── SOURCE MATERIAL ──

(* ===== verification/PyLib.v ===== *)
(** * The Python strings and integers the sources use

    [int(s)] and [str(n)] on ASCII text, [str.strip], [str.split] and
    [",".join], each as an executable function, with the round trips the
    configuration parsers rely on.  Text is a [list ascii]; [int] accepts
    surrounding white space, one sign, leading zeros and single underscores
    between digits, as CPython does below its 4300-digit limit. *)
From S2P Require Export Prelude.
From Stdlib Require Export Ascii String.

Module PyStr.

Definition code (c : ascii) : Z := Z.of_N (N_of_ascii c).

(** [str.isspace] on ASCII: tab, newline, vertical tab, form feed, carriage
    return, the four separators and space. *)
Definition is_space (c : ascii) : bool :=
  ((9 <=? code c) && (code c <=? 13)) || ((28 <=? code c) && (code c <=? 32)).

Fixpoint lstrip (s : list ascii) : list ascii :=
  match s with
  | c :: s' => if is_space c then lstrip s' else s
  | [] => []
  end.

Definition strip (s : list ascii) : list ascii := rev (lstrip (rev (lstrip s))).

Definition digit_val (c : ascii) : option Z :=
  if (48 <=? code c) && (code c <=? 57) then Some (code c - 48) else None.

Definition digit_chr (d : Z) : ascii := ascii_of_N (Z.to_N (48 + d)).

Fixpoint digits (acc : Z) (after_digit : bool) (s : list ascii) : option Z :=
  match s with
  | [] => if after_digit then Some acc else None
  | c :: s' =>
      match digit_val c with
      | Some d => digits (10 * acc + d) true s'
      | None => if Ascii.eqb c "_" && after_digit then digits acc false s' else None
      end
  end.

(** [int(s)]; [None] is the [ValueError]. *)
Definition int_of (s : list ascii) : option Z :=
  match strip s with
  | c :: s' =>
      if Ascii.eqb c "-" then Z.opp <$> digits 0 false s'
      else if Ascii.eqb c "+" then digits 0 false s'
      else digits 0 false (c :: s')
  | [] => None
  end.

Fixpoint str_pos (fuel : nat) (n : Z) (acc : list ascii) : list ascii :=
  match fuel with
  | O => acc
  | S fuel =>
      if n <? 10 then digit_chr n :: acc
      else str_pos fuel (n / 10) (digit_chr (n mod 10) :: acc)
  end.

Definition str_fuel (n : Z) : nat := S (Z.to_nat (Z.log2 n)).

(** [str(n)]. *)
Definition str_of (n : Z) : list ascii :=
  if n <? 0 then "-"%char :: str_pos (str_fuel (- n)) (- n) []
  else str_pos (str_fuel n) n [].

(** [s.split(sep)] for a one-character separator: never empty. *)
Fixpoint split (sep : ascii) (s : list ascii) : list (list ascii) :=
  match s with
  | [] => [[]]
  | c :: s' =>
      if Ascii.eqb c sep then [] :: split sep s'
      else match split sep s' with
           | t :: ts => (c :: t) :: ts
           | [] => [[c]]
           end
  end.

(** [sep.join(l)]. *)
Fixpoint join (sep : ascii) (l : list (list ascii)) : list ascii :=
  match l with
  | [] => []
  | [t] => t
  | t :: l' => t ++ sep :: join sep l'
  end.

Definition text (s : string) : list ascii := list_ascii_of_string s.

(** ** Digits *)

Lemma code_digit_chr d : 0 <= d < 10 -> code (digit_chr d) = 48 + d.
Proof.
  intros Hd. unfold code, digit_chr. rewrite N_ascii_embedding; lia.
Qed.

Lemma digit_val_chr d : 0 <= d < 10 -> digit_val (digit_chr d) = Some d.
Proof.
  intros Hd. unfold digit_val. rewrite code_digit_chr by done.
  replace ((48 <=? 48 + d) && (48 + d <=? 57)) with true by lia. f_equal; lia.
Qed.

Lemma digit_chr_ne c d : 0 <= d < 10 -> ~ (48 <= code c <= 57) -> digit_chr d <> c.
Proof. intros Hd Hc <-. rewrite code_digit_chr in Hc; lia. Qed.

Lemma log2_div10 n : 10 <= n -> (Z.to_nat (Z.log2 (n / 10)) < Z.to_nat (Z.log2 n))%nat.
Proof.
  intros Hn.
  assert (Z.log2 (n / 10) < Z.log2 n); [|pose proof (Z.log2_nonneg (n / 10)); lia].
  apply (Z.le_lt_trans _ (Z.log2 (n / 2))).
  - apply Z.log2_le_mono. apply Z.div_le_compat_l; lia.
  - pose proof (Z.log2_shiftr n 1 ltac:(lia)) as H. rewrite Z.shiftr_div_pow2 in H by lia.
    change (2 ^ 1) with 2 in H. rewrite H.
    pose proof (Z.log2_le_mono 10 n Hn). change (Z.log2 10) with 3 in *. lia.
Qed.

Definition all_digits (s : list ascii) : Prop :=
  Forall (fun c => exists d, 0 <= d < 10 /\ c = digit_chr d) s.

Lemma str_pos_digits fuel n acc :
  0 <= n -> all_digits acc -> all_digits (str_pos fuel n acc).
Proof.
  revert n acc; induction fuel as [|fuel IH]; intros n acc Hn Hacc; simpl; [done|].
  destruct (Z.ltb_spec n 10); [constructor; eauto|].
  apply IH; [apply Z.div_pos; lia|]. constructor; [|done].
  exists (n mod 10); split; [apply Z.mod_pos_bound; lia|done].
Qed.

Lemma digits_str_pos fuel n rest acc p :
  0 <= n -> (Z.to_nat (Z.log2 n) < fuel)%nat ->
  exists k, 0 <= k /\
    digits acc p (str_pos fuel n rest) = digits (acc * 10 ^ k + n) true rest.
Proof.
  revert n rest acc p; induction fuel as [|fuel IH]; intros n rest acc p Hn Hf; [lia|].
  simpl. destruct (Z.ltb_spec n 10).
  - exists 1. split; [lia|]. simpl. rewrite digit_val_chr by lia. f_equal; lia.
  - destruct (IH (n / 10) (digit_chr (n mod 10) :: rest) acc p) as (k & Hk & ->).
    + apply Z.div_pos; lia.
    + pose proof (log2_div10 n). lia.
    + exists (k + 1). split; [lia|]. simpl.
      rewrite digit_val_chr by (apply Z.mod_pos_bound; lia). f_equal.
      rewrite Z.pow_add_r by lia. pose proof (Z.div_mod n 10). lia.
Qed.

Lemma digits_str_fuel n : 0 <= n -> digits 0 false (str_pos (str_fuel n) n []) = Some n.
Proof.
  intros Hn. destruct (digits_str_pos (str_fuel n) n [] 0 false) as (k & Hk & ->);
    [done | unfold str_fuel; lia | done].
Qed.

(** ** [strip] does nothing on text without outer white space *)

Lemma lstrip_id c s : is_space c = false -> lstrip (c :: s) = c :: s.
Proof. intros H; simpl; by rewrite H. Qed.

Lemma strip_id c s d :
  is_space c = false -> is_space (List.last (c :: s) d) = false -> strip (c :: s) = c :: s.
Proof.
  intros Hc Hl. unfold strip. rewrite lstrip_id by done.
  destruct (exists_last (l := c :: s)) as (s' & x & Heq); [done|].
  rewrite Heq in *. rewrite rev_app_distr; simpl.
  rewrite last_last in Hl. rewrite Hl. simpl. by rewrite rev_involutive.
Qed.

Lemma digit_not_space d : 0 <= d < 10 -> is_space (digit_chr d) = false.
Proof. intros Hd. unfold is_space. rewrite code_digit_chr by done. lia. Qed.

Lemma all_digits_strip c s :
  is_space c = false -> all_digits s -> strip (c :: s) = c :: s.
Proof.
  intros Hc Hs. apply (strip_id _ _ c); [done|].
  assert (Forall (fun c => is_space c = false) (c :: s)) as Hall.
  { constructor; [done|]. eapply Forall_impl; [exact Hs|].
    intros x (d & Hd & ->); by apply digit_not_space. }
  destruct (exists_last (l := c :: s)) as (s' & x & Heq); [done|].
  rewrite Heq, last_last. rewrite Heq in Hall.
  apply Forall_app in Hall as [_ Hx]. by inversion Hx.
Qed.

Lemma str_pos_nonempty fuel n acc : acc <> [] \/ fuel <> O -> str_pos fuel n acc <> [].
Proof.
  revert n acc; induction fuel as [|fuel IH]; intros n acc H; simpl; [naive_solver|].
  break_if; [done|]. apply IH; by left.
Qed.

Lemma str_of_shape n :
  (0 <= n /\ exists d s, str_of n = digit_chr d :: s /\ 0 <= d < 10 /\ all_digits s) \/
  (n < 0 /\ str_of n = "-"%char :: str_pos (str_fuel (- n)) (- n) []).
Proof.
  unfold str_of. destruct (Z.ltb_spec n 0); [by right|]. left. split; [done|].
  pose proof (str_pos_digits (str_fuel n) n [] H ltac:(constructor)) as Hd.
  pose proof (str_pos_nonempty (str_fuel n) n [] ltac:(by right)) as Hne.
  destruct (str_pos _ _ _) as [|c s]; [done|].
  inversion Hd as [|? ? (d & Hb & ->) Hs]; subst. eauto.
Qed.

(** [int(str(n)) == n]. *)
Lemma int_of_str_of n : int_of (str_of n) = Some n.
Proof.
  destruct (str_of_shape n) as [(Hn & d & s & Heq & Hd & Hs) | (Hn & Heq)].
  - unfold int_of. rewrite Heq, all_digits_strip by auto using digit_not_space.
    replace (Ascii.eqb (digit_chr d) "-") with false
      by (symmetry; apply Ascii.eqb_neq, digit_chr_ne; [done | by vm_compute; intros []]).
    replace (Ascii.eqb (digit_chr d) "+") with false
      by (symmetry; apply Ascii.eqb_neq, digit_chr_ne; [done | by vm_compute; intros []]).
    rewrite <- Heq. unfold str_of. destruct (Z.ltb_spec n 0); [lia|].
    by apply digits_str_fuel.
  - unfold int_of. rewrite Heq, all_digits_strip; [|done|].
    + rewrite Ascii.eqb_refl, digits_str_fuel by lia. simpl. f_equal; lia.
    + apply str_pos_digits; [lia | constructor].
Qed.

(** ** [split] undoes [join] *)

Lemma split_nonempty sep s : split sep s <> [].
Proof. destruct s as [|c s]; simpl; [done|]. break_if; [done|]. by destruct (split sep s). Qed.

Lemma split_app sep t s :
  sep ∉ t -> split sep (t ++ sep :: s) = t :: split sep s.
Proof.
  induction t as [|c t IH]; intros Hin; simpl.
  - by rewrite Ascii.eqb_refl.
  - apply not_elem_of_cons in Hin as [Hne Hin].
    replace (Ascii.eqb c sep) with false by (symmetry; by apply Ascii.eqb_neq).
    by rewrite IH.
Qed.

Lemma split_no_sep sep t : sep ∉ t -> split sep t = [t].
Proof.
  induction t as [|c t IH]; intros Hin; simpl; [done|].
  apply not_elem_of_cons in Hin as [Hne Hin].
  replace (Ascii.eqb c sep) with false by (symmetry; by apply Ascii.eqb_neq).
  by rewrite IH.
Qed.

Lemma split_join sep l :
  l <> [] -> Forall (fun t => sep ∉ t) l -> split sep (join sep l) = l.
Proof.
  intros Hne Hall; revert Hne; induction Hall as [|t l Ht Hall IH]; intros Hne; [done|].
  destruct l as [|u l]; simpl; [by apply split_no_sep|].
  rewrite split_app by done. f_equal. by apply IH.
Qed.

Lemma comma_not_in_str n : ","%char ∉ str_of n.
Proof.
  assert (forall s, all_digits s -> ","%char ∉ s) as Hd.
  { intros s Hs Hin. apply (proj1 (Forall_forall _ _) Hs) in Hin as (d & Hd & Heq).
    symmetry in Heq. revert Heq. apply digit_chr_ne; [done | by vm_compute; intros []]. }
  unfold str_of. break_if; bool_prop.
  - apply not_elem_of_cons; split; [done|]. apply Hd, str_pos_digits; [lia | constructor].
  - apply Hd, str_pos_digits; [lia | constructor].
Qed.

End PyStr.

───
── SOURCE MATERIAL ──

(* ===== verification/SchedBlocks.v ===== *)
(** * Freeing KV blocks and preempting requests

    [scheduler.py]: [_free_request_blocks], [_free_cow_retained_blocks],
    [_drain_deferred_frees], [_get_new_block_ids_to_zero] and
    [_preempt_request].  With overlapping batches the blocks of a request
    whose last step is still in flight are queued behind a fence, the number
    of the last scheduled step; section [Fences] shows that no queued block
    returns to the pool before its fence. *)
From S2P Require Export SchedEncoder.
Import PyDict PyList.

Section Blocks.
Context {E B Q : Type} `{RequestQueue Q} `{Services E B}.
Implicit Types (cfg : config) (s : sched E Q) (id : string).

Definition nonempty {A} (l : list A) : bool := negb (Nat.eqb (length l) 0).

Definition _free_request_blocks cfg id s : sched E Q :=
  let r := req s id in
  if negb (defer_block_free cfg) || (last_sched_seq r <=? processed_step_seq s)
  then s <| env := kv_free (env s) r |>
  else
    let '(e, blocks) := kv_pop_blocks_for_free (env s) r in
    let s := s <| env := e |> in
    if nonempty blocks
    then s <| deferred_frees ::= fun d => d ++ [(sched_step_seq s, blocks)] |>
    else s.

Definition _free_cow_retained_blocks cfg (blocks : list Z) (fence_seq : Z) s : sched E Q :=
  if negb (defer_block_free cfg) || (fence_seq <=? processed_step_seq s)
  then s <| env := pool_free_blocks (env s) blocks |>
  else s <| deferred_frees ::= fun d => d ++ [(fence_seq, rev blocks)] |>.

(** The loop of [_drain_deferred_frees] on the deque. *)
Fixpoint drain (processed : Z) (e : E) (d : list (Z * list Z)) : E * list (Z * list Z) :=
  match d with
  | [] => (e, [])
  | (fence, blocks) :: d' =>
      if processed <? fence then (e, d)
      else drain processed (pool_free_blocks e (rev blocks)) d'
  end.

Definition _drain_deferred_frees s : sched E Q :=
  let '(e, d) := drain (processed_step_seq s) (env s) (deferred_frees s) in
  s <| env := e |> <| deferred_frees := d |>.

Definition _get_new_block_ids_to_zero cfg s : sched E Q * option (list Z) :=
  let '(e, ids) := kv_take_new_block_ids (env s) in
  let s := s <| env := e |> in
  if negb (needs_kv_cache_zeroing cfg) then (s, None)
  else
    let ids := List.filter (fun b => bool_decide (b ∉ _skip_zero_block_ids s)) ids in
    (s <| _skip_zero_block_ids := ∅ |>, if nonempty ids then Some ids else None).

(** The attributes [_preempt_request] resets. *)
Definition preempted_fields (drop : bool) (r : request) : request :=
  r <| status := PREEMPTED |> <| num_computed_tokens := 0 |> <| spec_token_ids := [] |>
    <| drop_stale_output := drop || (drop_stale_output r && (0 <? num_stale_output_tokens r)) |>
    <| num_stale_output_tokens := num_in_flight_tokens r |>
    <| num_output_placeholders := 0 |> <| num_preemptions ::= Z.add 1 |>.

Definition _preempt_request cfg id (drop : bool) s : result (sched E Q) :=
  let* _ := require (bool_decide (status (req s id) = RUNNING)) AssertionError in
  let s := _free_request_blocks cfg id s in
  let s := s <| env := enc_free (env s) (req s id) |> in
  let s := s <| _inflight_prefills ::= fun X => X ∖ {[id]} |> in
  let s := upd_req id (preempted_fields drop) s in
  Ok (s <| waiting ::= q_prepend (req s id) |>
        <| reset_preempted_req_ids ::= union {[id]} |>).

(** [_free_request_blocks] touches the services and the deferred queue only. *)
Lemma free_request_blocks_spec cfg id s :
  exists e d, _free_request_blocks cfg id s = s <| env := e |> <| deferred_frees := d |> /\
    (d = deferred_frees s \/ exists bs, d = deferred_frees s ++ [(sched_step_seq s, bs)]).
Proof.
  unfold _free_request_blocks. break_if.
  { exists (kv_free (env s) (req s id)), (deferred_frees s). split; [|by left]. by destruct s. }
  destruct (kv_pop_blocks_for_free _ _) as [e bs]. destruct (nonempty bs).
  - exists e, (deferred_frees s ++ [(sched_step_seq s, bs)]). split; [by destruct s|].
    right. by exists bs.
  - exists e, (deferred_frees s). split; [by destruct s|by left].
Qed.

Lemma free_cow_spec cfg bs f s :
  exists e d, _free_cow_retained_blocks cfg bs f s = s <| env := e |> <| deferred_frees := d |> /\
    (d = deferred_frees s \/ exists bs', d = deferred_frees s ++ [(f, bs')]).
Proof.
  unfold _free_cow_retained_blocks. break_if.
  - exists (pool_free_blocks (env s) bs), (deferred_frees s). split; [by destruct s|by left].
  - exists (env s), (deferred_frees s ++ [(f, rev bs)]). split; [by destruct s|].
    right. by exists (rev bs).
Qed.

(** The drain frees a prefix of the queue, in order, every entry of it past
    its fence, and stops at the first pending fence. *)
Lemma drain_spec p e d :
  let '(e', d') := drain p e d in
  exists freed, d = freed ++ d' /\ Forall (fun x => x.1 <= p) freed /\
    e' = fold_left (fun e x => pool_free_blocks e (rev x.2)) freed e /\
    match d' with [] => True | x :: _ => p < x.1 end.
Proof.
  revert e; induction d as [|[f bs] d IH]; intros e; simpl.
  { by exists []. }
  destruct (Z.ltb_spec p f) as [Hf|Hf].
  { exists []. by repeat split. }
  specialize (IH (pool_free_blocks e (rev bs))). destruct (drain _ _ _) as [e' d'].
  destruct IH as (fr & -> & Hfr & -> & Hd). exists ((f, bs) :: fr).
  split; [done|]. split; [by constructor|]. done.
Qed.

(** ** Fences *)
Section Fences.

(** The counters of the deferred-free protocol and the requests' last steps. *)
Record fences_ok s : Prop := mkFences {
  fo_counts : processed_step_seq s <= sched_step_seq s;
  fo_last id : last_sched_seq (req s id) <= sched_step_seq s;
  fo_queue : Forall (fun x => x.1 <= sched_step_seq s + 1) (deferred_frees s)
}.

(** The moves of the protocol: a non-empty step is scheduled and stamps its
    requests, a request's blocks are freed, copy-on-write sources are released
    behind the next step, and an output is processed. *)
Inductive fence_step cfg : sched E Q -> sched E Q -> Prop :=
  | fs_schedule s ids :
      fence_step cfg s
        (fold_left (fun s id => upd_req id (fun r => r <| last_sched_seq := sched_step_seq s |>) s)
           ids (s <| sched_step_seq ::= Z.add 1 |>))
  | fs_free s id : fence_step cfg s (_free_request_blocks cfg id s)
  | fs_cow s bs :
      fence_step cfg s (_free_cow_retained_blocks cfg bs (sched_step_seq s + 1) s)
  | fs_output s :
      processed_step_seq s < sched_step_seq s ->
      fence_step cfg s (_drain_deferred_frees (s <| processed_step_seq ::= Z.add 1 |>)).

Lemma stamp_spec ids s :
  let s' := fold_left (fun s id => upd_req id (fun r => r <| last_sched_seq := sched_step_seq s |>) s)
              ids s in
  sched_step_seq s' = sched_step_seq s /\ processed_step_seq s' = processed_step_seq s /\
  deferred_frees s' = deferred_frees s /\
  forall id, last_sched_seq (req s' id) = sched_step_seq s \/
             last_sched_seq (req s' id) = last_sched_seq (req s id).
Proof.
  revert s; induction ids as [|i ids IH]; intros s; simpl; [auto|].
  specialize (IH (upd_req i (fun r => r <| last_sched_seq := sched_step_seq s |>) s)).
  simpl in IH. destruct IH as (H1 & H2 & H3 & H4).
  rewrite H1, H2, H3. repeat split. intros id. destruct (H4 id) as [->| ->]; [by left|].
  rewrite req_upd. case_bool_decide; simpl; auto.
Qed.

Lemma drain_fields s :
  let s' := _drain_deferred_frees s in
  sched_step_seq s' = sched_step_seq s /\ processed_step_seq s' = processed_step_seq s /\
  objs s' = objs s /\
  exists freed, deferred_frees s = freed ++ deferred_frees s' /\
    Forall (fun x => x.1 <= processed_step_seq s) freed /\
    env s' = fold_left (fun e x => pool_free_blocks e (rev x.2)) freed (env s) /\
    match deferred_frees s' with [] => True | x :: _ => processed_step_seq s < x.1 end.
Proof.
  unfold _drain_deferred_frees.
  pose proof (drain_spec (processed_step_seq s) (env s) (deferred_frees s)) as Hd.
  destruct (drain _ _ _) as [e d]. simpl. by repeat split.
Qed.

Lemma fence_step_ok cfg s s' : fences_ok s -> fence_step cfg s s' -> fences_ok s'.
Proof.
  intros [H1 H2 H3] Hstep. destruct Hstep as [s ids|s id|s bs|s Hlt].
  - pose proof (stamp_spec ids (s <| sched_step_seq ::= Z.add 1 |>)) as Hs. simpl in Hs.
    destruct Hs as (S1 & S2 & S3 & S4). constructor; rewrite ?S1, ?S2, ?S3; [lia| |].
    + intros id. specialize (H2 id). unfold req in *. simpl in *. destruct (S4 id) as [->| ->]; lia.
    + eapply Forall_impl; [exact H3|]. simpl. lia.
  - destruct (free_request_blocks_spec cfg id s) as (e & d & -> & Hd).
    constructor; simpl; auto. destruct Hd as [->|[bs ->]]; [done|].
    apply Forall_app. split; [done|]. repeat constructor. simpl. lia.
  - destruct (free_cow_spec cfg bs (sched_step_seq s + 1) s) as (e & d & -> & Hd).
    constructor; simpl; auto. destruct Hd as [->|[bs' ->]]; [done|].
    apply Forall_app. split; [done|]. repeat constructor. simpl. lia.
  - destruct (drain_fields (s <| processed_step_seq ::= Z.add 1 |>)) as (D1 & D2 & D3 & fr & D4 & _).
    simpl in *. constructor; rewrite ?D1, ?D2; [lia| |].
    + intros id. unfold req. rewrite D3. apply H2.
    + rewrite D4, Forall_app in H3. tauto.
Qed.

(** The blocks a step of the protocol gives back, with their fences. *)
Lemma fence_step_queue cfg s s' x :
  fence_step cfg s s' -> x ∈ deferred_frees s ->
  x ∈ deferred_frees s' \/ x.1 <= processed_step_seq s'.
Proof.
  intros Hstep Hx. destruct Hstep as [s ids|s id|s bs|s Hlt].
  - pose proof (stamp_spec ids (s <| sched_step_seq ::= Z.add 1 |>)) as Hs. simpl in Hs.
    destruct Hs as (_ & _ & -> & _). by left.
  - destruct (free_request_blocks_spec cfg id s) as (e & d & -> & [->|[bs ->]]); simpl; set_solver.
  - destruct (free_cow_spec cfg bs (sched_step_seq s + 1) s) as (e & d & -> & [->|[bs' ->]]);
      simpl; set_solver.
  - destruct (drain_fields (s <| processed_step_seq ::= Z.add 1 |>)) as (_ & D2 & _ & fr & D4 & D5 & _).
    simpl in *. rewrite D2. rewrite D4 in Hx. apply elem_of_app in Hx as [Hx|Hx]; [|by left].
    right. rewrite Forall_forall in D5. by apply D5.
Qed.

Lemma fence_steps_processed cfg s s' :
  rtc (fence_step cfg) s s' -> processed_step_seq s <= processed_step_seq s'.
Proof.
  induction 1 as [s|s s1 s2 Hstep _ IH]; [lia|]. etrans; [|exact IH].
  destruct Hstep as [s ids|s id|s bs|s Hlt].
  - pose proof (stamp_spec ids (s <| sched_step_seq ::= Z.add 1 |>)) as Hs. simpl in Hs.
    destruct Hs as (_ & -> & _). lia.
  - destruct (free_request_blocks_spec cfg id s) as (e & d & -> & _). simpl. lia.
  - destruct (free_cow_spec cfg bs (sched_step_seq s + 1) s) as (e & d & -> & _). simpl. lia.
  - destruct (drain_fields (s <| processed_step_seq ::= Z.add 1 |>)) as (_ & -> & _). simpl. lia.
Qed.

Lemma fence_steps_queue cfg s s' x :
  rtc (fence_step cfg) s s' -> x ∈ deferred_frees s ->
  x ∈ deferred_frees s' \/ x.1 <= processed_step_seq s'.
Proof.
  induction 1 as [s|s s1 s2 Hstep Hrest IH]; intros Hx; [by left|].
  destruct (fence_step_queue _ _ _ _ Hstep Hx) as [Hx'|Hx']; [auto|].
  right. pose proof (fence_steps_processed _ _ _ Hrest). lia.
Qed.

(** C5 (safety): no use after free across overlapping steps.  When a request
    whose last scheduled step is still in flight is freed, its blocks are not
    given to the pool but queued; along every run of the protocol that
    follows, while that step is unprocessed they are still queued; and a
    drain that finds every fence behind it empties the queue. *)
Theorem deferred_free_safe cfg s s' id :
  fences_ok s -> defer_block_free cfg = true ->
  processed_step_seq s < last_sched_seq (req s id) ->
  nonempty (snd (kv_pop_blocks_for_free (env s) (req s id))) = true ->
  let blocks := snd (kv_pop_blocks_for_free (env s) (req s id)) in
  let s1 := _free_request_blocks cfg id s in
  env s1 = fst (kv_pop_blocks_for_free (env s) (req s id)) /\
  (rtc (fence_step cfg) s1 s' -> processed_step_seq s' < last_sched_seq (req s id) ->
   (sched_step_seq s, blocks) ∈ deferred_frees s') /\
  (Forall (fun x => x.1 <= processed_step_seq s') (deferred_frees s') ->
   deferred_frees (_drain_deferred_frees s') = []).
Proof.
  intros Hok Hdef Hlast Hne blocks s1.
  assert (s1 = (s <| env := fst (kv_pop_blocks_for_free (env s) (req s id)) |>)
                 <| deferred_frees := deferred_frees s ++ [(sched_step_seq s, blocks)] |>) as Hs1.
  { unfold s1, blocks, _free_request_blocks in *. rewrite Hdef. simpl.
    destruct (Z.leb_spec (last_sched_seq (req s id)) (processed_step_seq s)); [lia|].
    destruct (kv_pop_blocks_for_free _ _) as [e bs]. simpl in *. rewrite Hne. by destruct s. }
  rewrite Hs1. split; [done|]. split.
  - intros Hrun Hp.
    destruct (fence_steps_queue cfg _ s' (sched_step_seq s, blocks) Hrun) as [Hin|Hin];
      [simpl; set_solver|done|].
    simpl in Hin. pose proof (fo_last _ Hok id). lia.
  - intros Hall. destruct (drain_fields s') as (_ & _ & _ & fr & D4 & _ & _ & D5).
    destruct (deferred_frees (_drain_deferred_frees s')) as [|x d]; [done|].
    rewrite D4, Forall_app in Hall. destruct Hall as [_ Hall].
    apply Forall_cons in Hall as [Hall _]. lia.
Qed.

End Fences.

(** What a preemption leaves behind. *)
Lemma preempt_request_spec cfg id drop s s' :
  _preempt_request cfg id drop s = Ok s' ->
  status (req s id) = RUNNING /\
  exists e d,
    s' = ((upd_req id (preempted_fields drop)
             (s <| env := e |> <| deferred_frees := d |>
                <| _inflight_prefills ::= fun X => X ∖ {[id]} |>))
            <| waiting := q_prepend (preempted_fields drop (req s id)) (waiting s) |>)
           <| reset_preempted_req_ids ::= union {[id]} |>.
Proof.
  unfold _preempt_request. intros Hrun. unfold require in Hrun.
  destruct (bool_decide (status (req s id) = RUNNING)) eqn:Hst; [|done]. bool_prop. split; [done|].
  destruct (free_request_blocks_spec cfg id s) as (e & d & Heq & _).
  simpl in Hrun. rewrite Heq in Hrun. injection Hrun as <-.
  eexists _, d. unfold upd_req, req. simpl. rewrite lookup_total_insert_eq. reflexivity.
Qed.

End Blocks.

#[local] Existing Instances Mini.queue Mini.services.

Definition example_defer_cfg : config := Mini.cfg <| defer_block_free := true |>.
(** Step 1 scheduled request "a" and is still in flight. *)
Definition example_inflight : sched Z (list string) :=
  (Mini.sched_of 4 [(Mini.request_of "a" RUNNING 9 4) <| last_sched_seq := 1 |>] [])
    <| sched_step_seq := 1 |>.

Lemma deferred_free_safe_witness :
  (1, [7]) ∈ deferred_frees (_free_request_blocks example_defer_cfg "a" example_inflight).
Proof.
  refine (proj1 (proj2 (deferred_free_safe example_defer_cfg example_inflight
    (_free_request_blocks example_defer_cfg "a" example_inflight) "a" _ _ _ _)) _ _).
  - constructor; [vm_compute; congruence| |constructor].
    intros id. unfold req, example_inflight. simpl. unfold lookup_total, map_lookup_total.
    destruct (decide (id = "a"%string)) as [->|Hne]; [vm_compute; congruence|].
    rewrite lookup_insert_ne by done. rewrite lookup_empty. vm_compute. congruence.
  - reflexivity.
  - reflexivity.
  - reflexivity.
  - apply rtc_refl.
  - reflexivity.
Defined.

───

● **EXERCISE**: Please reproduce, exactly as they appear above, the lines from the line containing "let s := s <| env := enc_free" up to and including the line containing "(** The drain".

● **YOUR RESPONSE**:
  let s := s <| env := enc_free (env s) (req s id) |> in
  let s := s <| _inflight_prefills ::= fun X => X ∖ {[id]} |> in
  let s := upd_req id (preempted_fields drop) s in
  Ok (s <| waiting ::= q_prepend (req s id) |>
        <| reset_preempted_req_ids ::= union {[id]} |>).

(** [_free_request_blocks] touches the services and the deferred queue only. *)
Lemma free_request_blocks_spec cfg id s :
  exists e d, _free_request_blocks cfg id s = s <| env := e |> <| deferred_frees := d |> /\
    (d = deferred_frees s \/ exists bs, d = deferred_frees s ++ [(sched_step_seq s, bs)]).
Proof.
  unfold _free_request_blocks. break_if.
  { exists (kv_free (env s) (req s id)), (deferred_frees s). split; [|by left]. by destruct s. }
  destruct (kv_pop_blocks_for_free _ _) as [e bs]. destruct (nonempty bs).
  - exists e, (deferred_frees s ++ [(sched_step_seq s, bs)]). split; [by destruct s|].
    right. by exists bs.
  - exists e, (deferred_frees s). split; [by destruct s|by left].
Qed.

Lemma free_cow_spec cfg bs f s :
  exists e d, _free_cow_retained_blocks cfg bs f s = s <| env := e |> <| deferred_frees := d |> /\
    (d = deferred_frees s \/ exists bs', d = deferred_frees s ++ [(f, bs')]).
Proof.
  unfold _free_cow_retained_blocks. break_if.
  - exists (pool_free_blocks (env s) bs), (deferred_frees s). split; [by destruct s|by left].
  - exists (env s), (deferred_frees s ++ [(f, rev bs)]). split; [by destruct s|].
    right. by exists (rev bs).
Qed.

(** The drain frees a prefix of the queue, in order, every entry of it past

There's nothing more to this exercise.